Если взять вместе финскую кампанию и Великую Отечественную войну — их, литераторов, погибло куда меньше.

«В настоящей трагедии, — говорил Иосиф Бродский в Нобелевской лекции,— гибнет не герой — гибнет хор».

…Представить невозможно, на каком уровне интеллектуального и духовного развития мы могли бы находиться сегодня.

* * *

Писатели, поэты имели своих покровителей, опекунов. В ту пору это было едва пи не единственной возможностью выжить, уцелеть. У Мандельштама был Бухарин, у Есенина — Троцкий. Покровительствовал Каменев: будучи председателем исполкома Моссовета, он устраивал вечера — приглашал поэтов, художников, композиторов к себе домой, на кремлевскую квартиру.

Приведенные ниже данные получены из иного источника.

(** An allocation that may not wait. *)
Lemma alloc_free_roundtrip_witness :
  exists r d' q' s' q'',
    @blk_mq_get_request linux_5_4 ex_kernel ex_params ex_env_2 9 (Some (mk_bio 4096 0 0 0))
      (mk_alloc_data BLK_MQ_REQ_NOWAIT 0 0 None None) ex_queue_tags bsw_init = Some (Some r, d', q', s')
    /\ tags_in_use q' = [[1; 0]] /\ active_counts q' = [40; 0; 4; 0]
    /\ @blk_mq_free_request linux_5_4 ex_kernel r q' = Some q''
    /\ tags_in_use q'' = tags_in_use ex_queue_tags
    /\ active_counts q'' = active_counts ex_queue_tags /\ q_usage q'' = 1.
Proof.
  destruct (@blk_mq_get_request linux_5_4 ex_kernel ex_params ex_env_2 9
    (Some (mk_bio 4096 0 0 0)) (mk_alloc_data BLK_MQ_REQ_NOWAIT 0 0 None None) ex_queue_tags bsw_init)
    as [[[[[r|] d'] q'] s']|] eqn:E; [|vm_compute in E; discriminate E..].
  destruct (@alloc_free_roundtrip linux_5_4 ex_kernel ex_kernel_laws ex_tag_laws ex_params ex_env_2 9
    (Some (mk_bio 4096 0 0 0)) (mk_alloc_data BLK_MQ_REQ_NOWAIT 0 0 None None) ex_queue_tags bsw_init r d' q' s'
    eq_refl eq_refl E) as (q1 & Hq1 & _ & _ & q'' & H1 & _ & _ & _ & H2).
  - vm_compute in E. injection E as <- <- <- <-. repeat constructor.
  - exists r, d', q', s', q''. split; [reflexivity|].
    split; [vm_compute in E; injection E as <- <- <- <-; reflexivity|].
    split; [vm_compute in E; injection E as <- <- <- <-; reflexivity|]. split; [exact H1|].
    destruct H2 as (_ & H3 & H4 & H5).
    + destruct Hq1 as [Hq1|Hq1]; [exact Hq1|]. exfalso.
      vm_compute in E. injection E as <- <- <- <-. vm_compute in Hq1. discriminate Hq1.
    + split; [exact H3|]. split; [|exact H4]. apply H5. repeat constructor; simpl; lia.
Defined.

(** The same queue with all of its tags in use. *)
Definition ex_queue_full : request_queue :=
  ex_queue_tags <| q_tags := [ex_tags <| in_use := [0; 1; 2; 3] |>] |>.

Lemma get_request_failure_witness :
  exists d' q' s',
    @blk_mq_get_request linux_5_4 ex_kernel ex_params ex_env_2 9 (Some (mk_bio 4096 0 0 0))
      (mk_alloc_data 1 0 0 None None) ex_queue_full bsw_init = Some (None, d', q', s')
    /\ core q' = core ex_queue_full /\ d_ctx d' = None.
Proof.
  destruct (@blk_mq_get_request linux_5_4 ex_kernel ex_params ex_env_2 9
    (Some (mk_bio 4096 0 0 0)) (mk_alloc_data 1 0 0 None None) ex_queue_full bsw_init)
    as [[[[[r|] d'] q'] s']|] eqn:E; [vm_compute in E; discriminate E| |vm_compute in E; discriminate E].
  destruct (@get_request_failure linux_5_4 ex_kernel ex_kernel_laws _ _ _ _ _ _ _ _ _ _ E)
    as (H1 & H2 & _).
  exists d', q', s'. split; [reflexivity|]. split; [exact H1|]. apply H2. reflexivity.
Defined.

(** ** Prioritisation across the submission path

    The class of an application decides the type of hardware queue that its
    requests are issued on, from the I/O priority of the task to the request
    that [blk_mq_get_request] returns, and no steering decision changes it. *)

Section prio.
Context {bt : BlkTypes}.

(** The hardware queue of an allocation is the one that its software queue has
    for its flags. *)
Definition mapped (q : request_queue) (d : blk_mq_alloc_data) : Prop :=
  exists cx ctx, d_ctx d = Some cx /\ aget (queue_ctx q) cx = Some ctx
    /\ d_hctx d = blk_mq_map_queue (d_cmd_flags d) ctx.

Lemma set_data_ctx_mapped q c d d' : set_data_ctx q c d = Some d' -> mapped q d'.
Proof.
  unfold set_data_ctx. intros H. inv_some. subst d'. simpl.
  eexists c, _. simpl. split; [done|]. split; [done|]. congruence.
Qed.

Lemma app_steering_mapped e n q ob d s s' d' b :
  app_steering e n q ob d s = Some (s', d', b) -> mapped q d -> mapped q d'.
Proof.
  unfold app_steering. intros H Hm. inv_some.
  match type of H with context [if ?c then _ else _] => destruct c end; inv_some; simplify_eq; [done|].
  by eapply set_data_ctx_mapped.
Qed.

Lemma req_steering_mapped p e n q d s s' d' b :
  req_steering p e n q d s = Some (s', d', b) -> mapped q d -> mapped q d'.
Proof.
  unfold req_steering. intros H Hm. inv_some.
  case_bool_in H; inv_some; simplify_eq; [done|]. by eapply set_data_ctx_mapped.
Qed.

Lemma steer_mapped p e q ob d s s' d' b :
  blk_switch_steer p e q ob d s = Some (s', d', b) -> mapped q d -> mapped q d'.
Proof.
  unfold blk_switch_steer. intros H Hm. inv_some. rename b2 into d1.
  assert (mapped q d1) as Hm1.
  { repeat match goal with
    | E : (if ?c then _ else _) = Some (_, d1, _) |- _ => destruct c; simplify_eq; try done;
        by eapply app_steering_mapped
    end. }
  match type of H with (if ?c then _ else _) = _ => destruct c end; simplify_eq; [|done].
  by eapply req_steering_mapped.
Qed.

Lemma choose_queues_mapped e q d d' :
  d_hctx d = None -> choose_queues e q d = Some d' -> mapped q d'.
Proof.
  unfold choose_queues. intros Hn H. inv_some.
  assert (exists d1, mapped q d1 /\ d_ctx d' = d_ctx d1 /\ d_hctx d' = d_hctx d1
    /\ d_cmd_flags d' = d_cmd_flags d1) as (d1 & (cx & ctx & G1 & G2 & G3) & E1 & E2 & E3).
  { exists x1. split; [|subst d'; case_bool; done].
    destruct (d_ctx d) eqn:Ec; simpl in Hx1, Hx; rewrite Hn in Hx1; inv_some; subst x1; simpl;
      eexists _, _; simpl; split_and!; try done; congruence. }
  exists cx, ctx. rewrite E1, E2, E3. done.
Qed.

Lemma slept_mapped d q d' q1 : slept d q d' q1 -> mapped q1 d'.
Proof.
  intros (_ & _ & cx & ctx & hi & H1 & H2 & ->). exists cx, ctx. split; [done|]. split; [done|]. by simpl.
Qed.

Lemma mapped_maps q q' d : hctx_maps q' = hctx_maps q -> mapped q d -> mapped q' d.
Proof.
  intros Hm (cx & ctx & H1 & H2 & H3). exists cx.
  assert (hctxs <$> aget (queue_ctx q') cx = Some (hctxs ctx)) as (ctx' & Hc & He)%fmap_Some.
  { rewrite <- aget_fmap. change (hctxs <$> queue_ctx q') with (hctx_maps q'). rewrite Hm. unfold hctx_maps.
    by rewrite aget_fmap, H2. }
  exists ctx'. split; [done|]. split; [done|]. unfold blk_mq_map_queue in *. by rewrite <- He.
Qed.

Context {mk : MqKernel} {laws : MqKernelLaws mk} {tag_laws : MqTagLaws mk}.

(** C12: prioritisation holds from end to end, whatever steering does, on a queue
    without I/O scheduler.  For any setting of the steering parameters and any state
    of the load metrics, whether or not the task has to sleep for a tag and wakes up
    on another core, the request that is allocated for a bio of a task is bound to the
    hardware queue that its software queue has for the class of the task (see
    [egress_type]): polled requests to the one for polling, requests with REQ_FUA to the
    default one; of the others those of a latency-sensitive task, and those that came
    with REQ_PRIO set, to the one for latency-sensitive requests, and all the rest to
    the default one.  A steering decision changes the core, and never the class. *)
Theorem steering_keeps_class p e now ioc b q s r d' q' s' :
  elevator q = None ->
  let b' := blk_switch_set_ioprio ioc b in
  blk_mq_get_request p e now (Some b') (mk_alloc_data 0 0 (bi_opf b') None None) q s
    = Some (Some r, d', q', s') ->
  exists rq ctx, q_rqs q' !! r = Some rq /\ aget (queue_ctx q') (mq_ctx rq) = Some ctx
    /\ mq_hctx rq = aget (hctxs ctx) (egress_type ioc b).
Proof.
  intros Hel b' H.
  apply get_request_ok in H as (d0 & d1 & s0 & st & q1 & Hc & Hs & Hset & Hm
    & ti & old & tg & hi & rq & n & A1 & A2 & A3 & A4 & _); [|done..].
  destruct (choose_queues_flags _ _ _ _ Hc) as [_ F1]. destruct (steer_flags _ _ _ _ _ _ _ _ _ Hs) as [_ F2].
  destruct (settled_flags _ _ _ _ Hset) as (_ & F3 & _).
  assert (mapped q1 d') as Hd.
  { destruct Hset as [[-> Hq]|Hsl]; [|by eapply slept_mapped].
    apply (mapped_maps (blk_queue_enter_live q)); [exact (f_equal hctx_maps Hq)|].
    eapply steer_mapped; [exact Hs|]. by eapply choose_queues_mapped; [|exact Hc]. }
  apply (mapped_maps _ q') in Hd as (cx & ctx & M1 & M2 & M3); [|done].
  exists rq, ctx. rewrite A1, lookup_insert_eq. split; [done|].
  assert (cx = mq_ctx rq) as -> by congruence. split; [done|].
  rewrite A3, <- A2, M3, F3, F2, F1. simpl. apply map_queue_egress.
Qed.
End prio.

Опекуны, однако, уходили в тень, делили участь подопечных.

Много сделал для выезда интеллигенции за границу Горький. Но и он был заточен в центре Москвы в барский особняк, под охрану. К нему не могла попасть даже Крупская. Однажды пришел в гости Бухарин, но без документов, забыл дома. Его не пустили. Он перелез через каменный забор и был схвачен стражей.

Еще имена — тех, кто миновал суды, лагеря, пытки, расстрелы. Разве эти судьбы менее трагичны?

Есенин, Маяковский, Цветаева… Это опять же — великие. А о других — кто знает, кто печалится? Николай Добычин, талантливый прозаик, ушел с собрания ленинградских писателей, где его нещадно разоблачали (год 1936-й). С собрания ушел и — никуда не пришел. След исчез.

Зощенко, Ахматова, Платонов, Булгаков, Пастернак…— не убиенные, не самоубийцы, но разве не жертвы? Этот список надо было бы начать, может быть, с Блока. В середине 1920 года его здоровье ухудшилось. Луначарский и Горький стали хлопотать о выезде его и Федора Сологуба, тоже больного, на лечение за границу. Выехать разрешили только Сологубу. Луначарский пришел в негодование: Блок — поэт революции, наша гордость! Правительство вывернуло решение наизнанку: Блоку — выехать разрешили, а Сологубу — нет. Жена Сологуба в припадке отчаяния бросилась с Тучкова моста в Неву. Не веря в гибель жены, Сологуб к обеду ставил на стол лишний прибор, так длилось семь с половиной месяцев, пока не нашли тело.

А Блок? Болезнь точила его более года. Разрешение на выезд за границу пришло через час после его смерти.

«Жизнь, переходящая в стихи, уже не жизнь, так крест распятия был уже не деревом». Говорилось об Ахматовой, но, я думаю, относится ко всему истинному искусству.